Zaire, a small nation in its first women’s basketball Olympics competition, wasn’t even a speed bump. More like an insect spattered on the Americans’ windshield. Unlike the American men who have had to wear down all three opponents in second halves, the American women took charge again from the opening tip, running up a 29-7 lead and getting an early jump on garbage time.

Zaire did what it could, under the eye of its own proud Olympic sponsor, Dikembe Mutombo, who outfitted the players and is now working on their morale. After losses by 16, 46 and 60 points, morale could be better, but Mutombo visited them afterward to remind them of the big picture.

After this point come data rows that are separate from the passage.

(* ===== verification/Chap.v ===== *)
(** * The challenge handshake protocol ([ppp/chap.c])

    [chap_state] holds the client side (we answer challenges) and the server
    side (we challenge the peer) of a unit.  Secrets are looked up, and
    results reported, through the interface [AuthLayer] (file Auth), digests
    are those of file Md5, challenges are drawn from the generator of file
    Random, and the three timers are keys of the interface [Timers] (file
    Callout).  Packets sent and results reported are recorded in [clog], the
    newest first.  A read outside the packet is a fault. *)
From Stdlib Require Import ZArith Lia Bool.
From stdpp Require Import base tactics list sets numbers option.
From S2P Require Import Prelude Callout PppDefs Lcp Secrets Random Md5 Auth.

Local Open Scope Z_scope.

(** ** What the sources take from [pppLib.h] *)

Class ChapDefs := {
  CHAP_HEADERLEN : Z;
  CHAP_CHALLENGE : Z; CHAP_RESPONSE : Z; CHAP_SUCCESS : Z; CHAP_FAILURE : Z;
  CHAP_DEFTIMEOUT : Z; CHAP_DEFTRANSMITS : Z;
  MIN_CHALLENGE_LENGTH : Z; MAX_CHALLENGE_LENGTH : Z;
  MD5_SIGNATURE_SIZE : Z
}.

Class ChapDefsLaws `{ChapDefs} := {
  CHAP_HEADERLEN_eq : CHAP_HEADERLEN = 4;
  CHAP_codes : NoDup [CHAP_CHALLENGE; CHAP_RESPONSE; CHAP_SUCCESS; CHAP_FAILURE];
  CHAP_code_bytes : Bytes [CHAP_CHALLENGE; CHAP_RESPONSE; CHAP_SUCCESS; CHAP_FAILURE];
  CHAP_transmits_pos : 0 < CHAP_DEFTRANSMITS;
  challenge_lengths : 0 < MIN_CHALLENGE_LENGTH < MAX_CHALLENGE_LENGTH ∧ MAX_CHALLENGE_LENGTH < 256;
  MD5_SIGNATURE_SIZE_eq : MD5_SIGNATURE_SIZE = 16
}.

(** ** Data *)

Inductive chap_client := CHAPCS_INITIAL | CHAPCS_CLOSED | CHAPCS_PENDING | CHAPCS_LISTEN
  | CHAPCS_RESPONSE | CHAPCS_OPEN.
Inductive chap_server := CHAPSS_INITIAL | CHAPSS_CLOSED | CHAPSS_PENDING | CHAPSS_INITIAL_CHAL
  | CHAPSS_OPEN | CHAPSS_RECHALLENGE | CHAPSS_BADAUTH.

#[export] Instance chap_client_eq_dec : EqDecision chap_client.
Proof. solve_decision. Defined.
#[export] Instance chap_server_eq_dec : EqDecision chap_server.
Proof. solve_decision. Defined.

(** The client's part: [resp_name] and [resp_type] are what it answers with,
    [response] and [resp_id] the answer. *)
Record chap_resp := MkResp {
  clientstate : chap_client;
  resp_name : bytes;
  resp_type : Z;
  resp_id : Z;
  resp_transmits : Z;
  response : bytes
}.
(* ===== verification/SlCompress.v ===== *)
(** * TCP/IP header compression ([sl_compress.c])

    Van Jacobson's compression for serial lines: [sl_compress_tcp] sends the
    differences between a segment's headers and those of the segment before
    it on the same connection, [sl_uncompress_tcp] rebuilds the headers.  The
    sender keeps the connections in a circular list in order of use.

    A packet is its two headers and the data behind them; the headers have
    the layout of RFC 791 and RFC 793 and lie in the first mbuf.  Multi-byte
    fields are kept in host order, [ip_sum] as it lies in memory, since the
    code stores it without conversion.  The receiver's copy that aligns the
    data does not change the packet and is left out.  The macros and constants of
    [sl_compress.h] are the class [SlDefs]. *)
From Stdlib Require Import ZArith Lia Bool.
From stdpp Require Import base tactics list sets numbers option.
From S2P Require Import Prelude Cksum.

Local Open Scope Z_scope.
Local Open Scope net_scope.

(** ** What comes from [sl_compress.h] and [tcp.h] *)

Inductive counter := sls_packets | sls_compressed | sls_searches | sls_misses
  | sls_uncompressedin | sls_compressedin | sls_errorin | sls_tossed.

(** [DECODES f cp] and the others are the new value of the field [f] and the
    pointer behind the bytes read. *)
Class SlDefs := {
  MAX_STATES : nat;
  NEW_C : Z; NEW_I : Z; TCP_PUSH_BIT : Z; NEW_S : Z; NEW_A : Z; NEW_W : Z; NEW_U : Z;
  TH_FIN : Z; TH_SYN : Z; TH_RST : Z; TH_PUSH : Z; TH_ACK : Z; TH_URG : Z;
  IPPROTO_TCP : Z;
  ENCODE : Z → bytes;
  ENCODEZ : Z → bytes;
  DECODEL : Z → bytes → rd (Z * bytes);
  DECODES : Z → bytes → rd (Z * bytes);
  DECODEU : Z → bytes → rd (Z * bytes);
  sl_stats : Type;
  sl_stats_zero : sl_stats;
  INCR : counter → sl_stats → sl_stats
}.

Class SlDefsLaws `{SlDefs} := {
  MAX_STATES_range : (2 < MAX_STATES < 256)%nat;
  sl_bits : (NEW_C, NEW_I, TCP_PUSH_BIT, NEW_S, NEW_A, NEW_W, NEW_U) = (64, 32, 16, 8, 4, 2, 1);
  th_bits : (TH_FIN, TH_SYN, TH_RST, TH_PUSH, TH_ACK, TH_URG) = (1, 2, 4, 8, 16, 32);
  IPPROTO_TCP_eq : IPPROTO_TCP = 6;
  (** Decoding what was encoded adds it to the field. *)
  DECODEL_ENCODE f n r : 0 < n < 65536 → DECODEL f (ENCODE n ++ r) = Rd (u32 (f + n), r);
  DECODES_ENCODE f n r : 0 < n < 65536 → DECODES f (ENCODE n ++ r) = Rd (u16 (f + n), r);
  DECODES_ENCODEZ f n r : DECODES f (ENCODEZ n ++ r) = Rd (u16 (f + n), r);
  DECODEU_ENCODEZ f n r : DECODEU f (ENCODEZ n ++ r) = Rd (u16 n, r);
  ENCODE_len n : zlen (ENCODE n) <= 3;
  ENCODEZ_len n : zlen (ENCODEZ n) <= 3
}.

(** ** Data *)

Record ip := MkIp {
  ip_v : Z; ip_hl : Z; ip_tos : Z; ip_len : Z; ip_id : Z; ip_off : Z; ip_ttl : Z; ip_p : Z;
  ip_sum : Z; ip_src : Z; ip_dst : Z;
  ip_opts : bytes
}.

Record tcphdr := MkTcp {
  th_ports : Z;              (** both ports, read as one [int] *)
  th_seq : Z; th_ack : Z; th_x2 : Z; th_off : Z; th_flags : Z; th_win : Z; th_sum : Z;
  th_urp : Z;
  th_opts : bytes
}.

(** The headers of a segment, as [cs_hdr] of a [cstate] keeps them. *)
Record hdr := MkHdr { h_ip : ip; h_th : tcphdr }.

Record packet := MkPacket { p_hdr : hdr; p_data : bytes }.

(** What goes over the line: a packet as it is, a packet whose protocol field
    names the connection, or the bytes of a compressed one. *)
Inductive frame :=
  | TYPE_IP (p : packet)
  | TYPE_UNCOMPRESSED_TCP (p : packet)
  | TYPE_COMPRESSED_TCP (b : bytes).

Definition zero_ip : ip := MkIp 0 0 0 0 0 0 0 0 0 0 0 [].
Definition zero_th : tcphdr := MkTcp 0 0 0 0 0 0 0 0 0 [].
Definition zero_hdr : hdr := MkHdr zero_ip zero_th.
(** [pppalloc] and [pppopen], the device and the task given. *)
Definition pppopen e : option ppp_softc * E :=
  let sc := MkSc (λ _, false) [0; 0; 0; 0; 0; 0; 0; 0] 0 PPP_MRU true false true PPP_MTU
              [] [] [] None 0 [] 0 0 0 0 0 in
  let e := sl_compress_init e in
  let '(ok, sc, e) := pppgetm sc e in
  if negb ok then (None, e)
  else (Some (set_maps [0xffffffff; 0; 0; 0x60000000; 0; 0; 0; 0] 0 sc), e).

(** [pinit], which the interface's start calls. *)
Definition pinit sc : ppp_softc := set_if true true (if_mtu sc) sc.

(** The requests of [ppptioctl] that change something; [PPPIOCSFLAGS] sets the
    flags that are in [SC_MASK]. *)
Inductive tioctl :=
  | PPPIOCSFLAGS (mask : scflag → bool) (flags : scflag → bool)
  | PPPIOCSASYNCMAP (v : Z) | PPPIOCSRASYNCMAP (v : Z) | PPPIOCSXASYNCMAP (v : list Z)
  | PPPIOCSMRU (v : Z) | PPPIOCSMAXCID (v : Z) | SIOCSIFMTU (v : Z).

Definition xasyncmap (v : list Z) : list Z :=
  match v with
  | a :: _ :: c :: d :: r => a :: 0 :: Z.ldiff c 0x40000000 :: Z.lor d 0x60000000 :: r
  | _ => v
  end.

Definition ppptioctl (cmd : tioctl) sc e : Z * ppp_softc * E :=
  match cmd with
  | PPPIOCSFLAGS mask flags =>
      (0, MkSc (λ f, if mask f then flags f else sc_flags sc f) (sc_asyncmap sc) (sc_rasyncmap sc) (sc_mru sc)
            (sc_open sc) (if_up sc) (if_running sc) (if_mtu sc) (sc_fastq sc) (if_snd sc) (sc_inq sc)
            (sc_outm sc) (sc_outfcs sc) (sc_m sc) (sc_mc sc) (sc_fcs sc) (sc_ilen sc) (sc_qlen sc)
            (if_ierrors sc), e)
  | PPPIOCSASYNCMAP v => (0, set_maps (v :: tail (sc_asyncmap sc)) (sc_rasyncmap sc) sc, e)
  | PPPIOCSRASYNCMAP v => (0, set_maps (sc_asyncmap sc) v sc, e)
  | PPPIOCSXASYNCMAP v => (0, set_maps (xasyncmap v) (sc_rasyncmap sc) sc, e)
  | PPPIOCSMRU mru =>
      if (PPP_MRU <=? mru) && (mru <=? PPP_MAXMRU) then
        let '(ok, sc, e) := pppgetm (set_mru mru sc) e in
        if ok then (0, sc, e)
        else
          let '(ok, sc, e) := pppgetm (set_mru PPP_MRU sc) e in
          (ENOBUFS, if ok then sc else set_if false (if_running sc) (if_mtu sc) sc, e)
      else (0, sc, e)
  | PPPIOCSMAXCID v => if MAX_STATES <? v then (EINVAL, sc, e) else (0, sc, sl_compress_init e)
  | SIOCSIFMTU v => (0, set_if (if_up sc) (if_running sc) v sc, e)
  end.

(** ** Output *)

Definition interactive_ports : list Z := [0; 513; 0; 0; 0; 21; 0; 23].
Definition INTERACTIVE (p : Z) : bool := nth (Z.to_nat (Z.land p 7)) interactive_ports 0 =? p.

(** Whether a packet, whose IP header is in the first mbuf, goes ahead of the
    others. *)
Definition interactive (ip : bytes) : bool :=
  (nth 9 ip 0 =? IPPROTO_TCP) &&
  let ports := zdrop (4 * Z.land (nth 0 ip 0) 15) ip in
  (INTERACTIVE (nth 2 ports 0 * 256 + nth 3 ports 0) || INTERACTIVE (nth 0 ports 0 * 256 + nth 1 ports 0)).

Inductive family := AF_INET | AF_UNSPEC (address control protocol : Z) | AF_OTHER.

Definition qfull {A} (q : list A) : bool := IFQ_MAXLEN <=? zlen q.

(** [room]: the first mbuf has space before its data for the header. *)
Definition pppoutput (dst : family) (room : bool) (m0 : list bytes) sc e : Z * ppp_softc * E :=
  if (negb (sc_open sc) || negb (if_running sc) || negb (if_up sc)) &&
     match dst with AF_UNSPEC _ _ _ => false | _ => true end
  then (ENETDOWN, sc, e)
  else
    let '(err, fast, (address, control, protocol)) :=
      match dst with
      | AF_INET =>
          (if sc_flags sc SC_ENABLE_IP then 0 else ENETDOWN, interactive (hd [] m0), (PPP_ALLSTATIONS, PPP_UI, PPP_IP))
      | AF_UNSPEC a c p => (0, false, (a, c, p))
      | AF_OTHER => (EAFNOSUPPORT, false, (0, 0, 0))
      end in
    if negb (err =? 0) then (err, sc, e)
    else
      let '(ok, e) := if room then (true, e) else m_prepend e in
      if negb ok then (ENOBUFS, sc, e)
      else
        let hdr := [u8 address; u8 control; u8 (Z.shiftr protocol 8); u8 protocol] in
        let m := if room then (hdr ++ hd [] m0) :: tail m0 else hdr :: m0 in
        let '(took, e) := output_hook (concat m) e in
        if took then (0, sc, e)
        else if qfull (if fast then sc_fastq sc else if_snd sc) then (ENOBUFS, sc, e)
        else
          (0, if fast then set_outq (sc_fastq sc ++ [m]) (if_snd sc) sc
              else set_outq (sc_fastq sc) (if_snd sc ++ [m]) sc, kick e).

(** [pppwrite] of a packet with its header, in the mbufs [m]. *)
Definition pppwrite (m : list bytes) sc e : Z * ppp_softc * E :=
  match m with
  | (a :: c :: p1 :: p2 :: r) :: m => pppoutput (AF_UNSPEC a c (p1 * 256 + p2)) true (r :: m) sc e
  | _ => (-1, sc, e)
  end.

(** The TCP/IP header compression of a packet with protocol IP: the header is
    in the first mbuf or, when that holds only the PPP header, in the next.
    The result is the type. *)
Definition vj_compress (m : list bytes) sc e : Z * list bytes * E :=
  match m with
  | h :: r =>
      if PPP_HDRLEN <? zlen h then
        let '(type, b, e) := sl_compress_tcp (zdrop PPP_HDRLEN h) (negb (sc_flags sc SC_NO_TCP_CCID)) e in
        (type, (ztake PPP_HDRLEN h ++ b) :: r, e)
      else
        match r with
        | b :: r =>
            let '(type, b, e) := sl_compress_tcp b (negb (sc_flags sc SC_NO_TCP_CCID)) e in
            (type, h :: b :: r, e)
        | [] => (TYPE_IP, m, e)
        end
  | [] => (TYPE_IP, m, e)
  end.

(** The byte of the IP header with the protocol. *)
Definition ip_p_of (m : list bytes) : Z :=
  match m with
  | h :: r => if PPP_HDRLEN <? zlen h then nth 9 (zdrop PPP_HDRLEN h) 0 else nth 9 (hd [] r) 0
  | [] => 0
  end.

Definition vj_output (m : list bytes) sc e : Z * list bytes * E :=
  if sc_flags sc SC_COMP_TCP && (ip_p_of m =? IPPROTO_TCP) then
    let '(type, m, e) := vj_compress m sc e in
    let protocol := if type =? TYPE_UNCOMPRESSED_TCP then PPP_VJC_UNCOMP
                    else if type =? TYPE_COMPRESSED_TCP then PPP_VJC_COMP else PPP_IP in
    match m with
    | (a :: c :: p1 :: p2 :: h) :: r =>
        (protocol, (a :: c :: (if type =? TYPE_COMPRESSED_TCP then 0 else p1) :: u8 protocol :: h) :: r, e)
    | _ => (protocol, m, e)
    end
  else (PPP_IP, m, e).

(** "Compress the address/control and protocol, if possible." *)
Definition compress_header (protocol : Z) (cp : bytes) sc : bytes :=
  let ac := sc_flags sc SC_COMP_AC && (nth 0 cp 0 =? PPP_ALLSTATIONS) && (nth 1 cp 0 =? PPP_UI) &&
            negb (protocol =? PPP_ALLSTATIONS) && negb (protocol =? PPP_LCP) in
  let b := if ac then zdrop 2 cp else cp in
  if sc_flags sc SC_COMP_PROT && (protocol <? 255) then
    if ac then zdrop 1 b
    else zdrop 1 (nth 0 cp 0 :: nth 0 cp 0 :: nth 1 cp 0 :: zdrop 3 cp)
  else b.

Definition ppp_dequeue sc e : option (list bytes) * ppp_softc * E :=
  match sc_fastq sc, if_snd sc with
  | [], [] => (None, sc, e)
  | m :: fast, snd | [] as fast, m :: snd =>
      let sc := set_outq fast snd sc in
      let cp := hd [] m in
      let protocol := nth 2 cp 0 * 256 + nth 3 cp 0 in
      let '(protocol, m, e) := if protocol =? PPP_IP then vj_output m sc e else (protocol, m, e) in
      (Some (compress_header protocol (hd [] m) sc :: tail m), sc, e)
  end.

(** The bytes before the first that is to be escaped. *)
Fixpoint plain_run (asyncmap : list Z) (b : bytes) : bytes :=
  match b with
  | [] => []
  | c :: r => if ESCAPE_P asyncmap c then [] else c :: plain_run asyncmap r
  end.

“I just want to let them know I still love them and I’m still supporting them because they seem a little bit disappointed in the locker room,” he said. “Some of the girls, they thought maybe a rock fall onto their heads so they can’t get up.

“I told them, ‘You have four more games to play. You can win maybe two of these last four games and you just need to keep your head up and just play the game. Enjoy yourself. Be happy for making the Olympics, but don’t be sad if you don’t win the gold or because you didn’t win the game. Be happy that you’re here because this is a big event.”

Mutombo just signed a $55-million, five-year contract with the Atlanta Hawks, but his charitable efforts in his native Zaire and throughout Africa date back years. He sponsors a summer tournament at home and, last summer, promised the national committee he would take care of the team’s uniforms and equipment.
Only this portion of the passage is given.